(WORK ITEM):
Copy, word for word, each line of the data below from the first through the line containing "From Stdlib Require Import SpecFloat.", and stop there.

(Collected data):
=== Begin Enclosure ===
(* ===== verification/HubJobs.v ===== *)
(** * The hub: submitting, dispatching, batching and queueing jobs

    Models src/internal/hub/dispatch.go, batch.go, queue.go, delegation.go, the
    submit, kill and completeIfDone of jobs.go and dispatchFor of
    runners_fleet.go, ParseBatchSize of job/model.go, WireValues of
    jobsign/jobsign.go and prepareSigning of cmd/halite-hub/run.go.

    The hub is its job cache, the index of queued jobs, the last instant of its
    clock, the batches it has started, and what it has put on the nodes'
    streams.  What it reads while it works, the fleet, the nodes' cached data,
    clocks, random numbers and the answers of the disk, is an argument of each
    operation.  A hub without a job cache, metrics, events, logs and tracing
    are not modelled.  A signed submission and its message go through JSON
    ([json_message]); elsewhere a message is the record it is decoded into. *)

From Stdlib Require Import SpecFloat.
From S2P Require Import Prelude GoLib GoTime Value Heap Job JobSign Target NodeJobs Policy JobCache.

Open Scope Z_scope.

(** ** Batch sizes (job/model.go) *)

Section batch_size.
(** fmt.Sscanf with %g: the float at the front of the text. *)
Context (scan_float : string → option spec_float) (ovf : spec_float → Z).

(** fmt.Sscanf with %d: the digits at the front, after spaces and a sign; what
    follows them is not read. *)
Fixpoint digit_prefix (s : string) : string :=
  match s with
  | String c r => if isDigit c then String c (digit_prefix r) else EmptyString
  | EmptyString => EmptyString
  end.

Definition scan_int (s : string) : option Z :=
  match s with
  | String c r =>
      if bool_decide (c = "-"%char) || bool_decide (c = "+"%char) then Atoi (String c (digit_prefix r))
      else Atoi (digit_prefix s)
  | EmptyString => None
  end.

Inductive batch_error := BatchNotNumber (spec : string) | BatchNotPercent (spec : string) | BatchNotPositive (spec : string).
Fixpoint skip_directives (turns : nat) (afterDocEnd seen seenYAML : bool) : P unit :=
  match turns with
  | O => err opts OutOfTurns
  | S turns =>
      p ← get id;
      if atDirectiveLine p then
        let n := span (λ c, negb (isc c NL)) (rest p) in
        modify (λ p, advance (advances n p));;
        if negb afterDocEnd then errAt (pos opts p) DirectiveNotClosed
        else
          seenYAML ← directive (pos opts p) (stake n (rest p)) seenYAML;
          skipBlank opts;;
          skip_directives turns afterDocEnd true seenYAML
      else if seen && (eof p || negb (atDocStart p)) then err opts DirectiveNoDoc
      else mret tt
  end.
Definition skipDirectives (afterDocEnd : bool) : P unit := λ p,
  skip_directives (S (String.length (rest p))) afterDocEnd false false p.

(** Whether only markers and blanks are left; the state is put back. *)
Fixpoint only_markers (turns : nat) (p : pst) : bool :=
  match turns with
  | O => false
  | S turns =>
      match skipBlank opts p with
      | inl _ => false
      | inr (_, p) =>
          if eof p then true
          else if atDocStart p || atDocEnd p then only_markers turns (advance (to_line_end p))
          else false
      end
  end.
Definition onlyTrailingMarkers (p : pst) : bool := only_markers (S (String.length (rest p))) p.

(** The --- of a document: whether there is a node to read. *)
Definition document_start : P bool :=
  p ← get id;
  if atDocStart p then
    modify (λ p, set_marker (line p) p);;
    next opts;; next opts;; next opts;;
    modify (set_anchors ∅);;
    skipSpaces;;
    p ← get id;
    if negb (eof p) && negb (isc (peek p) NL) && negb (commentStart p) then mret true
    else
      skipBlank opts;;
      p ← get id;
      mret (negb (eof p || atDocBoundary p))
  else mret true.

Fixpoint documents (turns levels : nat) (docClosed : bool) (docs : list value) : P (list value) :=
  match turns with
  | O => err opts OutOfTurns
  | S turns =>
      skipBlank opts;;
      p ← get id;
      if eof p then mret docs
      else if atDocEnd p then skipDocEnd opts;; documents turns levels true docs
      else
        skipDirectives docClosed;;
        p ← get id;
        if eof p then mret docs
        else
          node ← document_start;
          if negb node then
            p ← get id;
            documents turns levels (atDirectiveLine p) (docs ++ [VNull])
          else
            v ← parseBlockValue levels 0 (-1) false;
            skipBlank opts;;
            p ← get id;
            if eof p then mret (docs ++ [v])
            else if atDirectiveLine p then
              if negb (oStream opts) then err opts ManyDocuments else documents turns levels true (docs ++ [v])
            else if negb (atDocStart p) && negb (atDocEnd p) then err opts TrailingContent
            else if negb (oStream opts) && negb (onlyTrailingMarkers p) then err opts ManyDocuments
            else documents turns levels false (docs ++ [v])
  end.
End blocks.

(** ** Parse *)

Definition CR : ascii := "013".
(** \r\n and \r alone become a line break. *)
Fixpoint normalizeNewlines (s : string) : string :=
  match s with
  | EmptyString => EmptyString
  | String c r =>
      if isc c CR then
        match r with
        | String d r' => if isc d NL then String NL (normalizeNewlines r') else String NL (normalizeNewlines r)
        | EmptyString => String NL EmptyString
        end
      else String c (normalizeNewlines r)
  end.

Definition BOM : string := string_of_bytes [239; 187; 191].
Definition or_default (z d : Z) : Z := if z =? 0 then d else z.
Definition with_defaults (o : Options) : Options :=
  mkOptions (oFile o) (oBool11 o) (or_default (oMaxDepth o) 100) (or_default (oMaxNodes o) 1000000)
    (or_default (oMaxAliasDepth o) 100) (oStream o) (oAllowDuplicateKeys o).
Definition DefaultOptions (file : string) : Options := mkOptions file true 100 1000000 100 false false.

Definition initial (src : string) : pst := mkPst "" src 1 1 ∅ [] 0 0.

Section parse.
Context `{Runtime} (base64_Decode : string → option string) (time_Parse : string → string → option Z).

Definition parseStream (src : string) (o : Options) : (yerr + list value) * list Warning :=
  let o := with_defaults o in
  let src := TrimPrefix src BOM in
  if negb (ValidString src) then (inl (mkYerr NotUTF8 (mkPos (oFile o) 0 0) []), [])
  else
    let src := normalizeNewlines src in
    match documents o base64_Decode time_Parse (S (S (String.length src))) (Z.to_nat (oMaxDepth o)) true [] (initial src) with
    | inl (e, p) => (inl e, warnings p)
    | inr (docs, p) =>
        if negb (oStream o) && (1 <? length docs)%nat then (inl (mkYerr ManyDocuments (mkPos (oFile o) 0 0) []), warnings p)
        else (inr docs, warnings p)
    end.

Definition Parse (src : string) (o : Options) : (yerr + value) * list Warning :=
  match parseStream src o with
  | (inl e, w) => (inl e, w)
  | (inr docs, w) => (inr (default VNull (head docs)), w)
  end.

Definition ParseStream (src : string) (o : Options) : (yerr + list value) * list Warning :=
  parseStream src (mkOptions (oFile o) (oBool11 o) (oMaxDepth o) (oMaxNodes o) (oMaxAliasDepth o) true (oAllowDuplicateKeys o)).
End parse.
=== End Enclosure ===
(SOLUTION):
(* ===== verification/HubJobs.v ===== *)
(** * The hub: submitting, dispatching, batching and queueing jobs

    Models src/internal/hub/dispatch.go, batch.go, queue.go, delegation.go, the
    submit, kill and completeIfDone of jobs.go and dispatchFor of
    runners_fleet.go, ParseBatchSize of job/model.go, WireValues of
    jobsign/jobsign.go and prepareSigning of cmd/halite-hub/run.go.

    The hub is its job cache, the index of queued jobs, the last instant of its
    clock, the batches it has started, and what it has put on the nodes'
    streams.  What it reads while it works, the fleet, the nodes' cached data,
    clocks, random numbers and the answers of the disk, is an argument of each
    operation.  A hub without a job cache, metrics, events, logs and tracing
    are not modelled.  A signed submission and its message go through JSON
    ([json_message]); elsewhere a message is the record it is decoded into. *)

From Stdlib Require Import SpecFloat.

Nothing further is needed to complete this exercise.